> [Task details]
Once you reach the end of the data, transcribe all of it exactly.

Collected data
────────────────

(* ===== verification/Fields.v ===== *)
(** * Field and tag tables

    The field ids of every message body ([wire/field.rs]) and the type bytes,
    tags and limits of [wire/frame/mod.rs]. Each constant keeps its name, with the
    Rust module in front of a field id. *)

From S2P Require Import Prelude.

────────────────

> [Answer to this exercise]
(* ===== verification/Fields.v ===== *)
(** * Field and tag tables

    The field ids of every message body ([wire/field.rs]) and the type bytes,
    tags and limits of [wire/frame/mod.rs]. Each constant keeps its name, with the
    Rust module in front of a field id. *)

From S2P Require Import Prelude.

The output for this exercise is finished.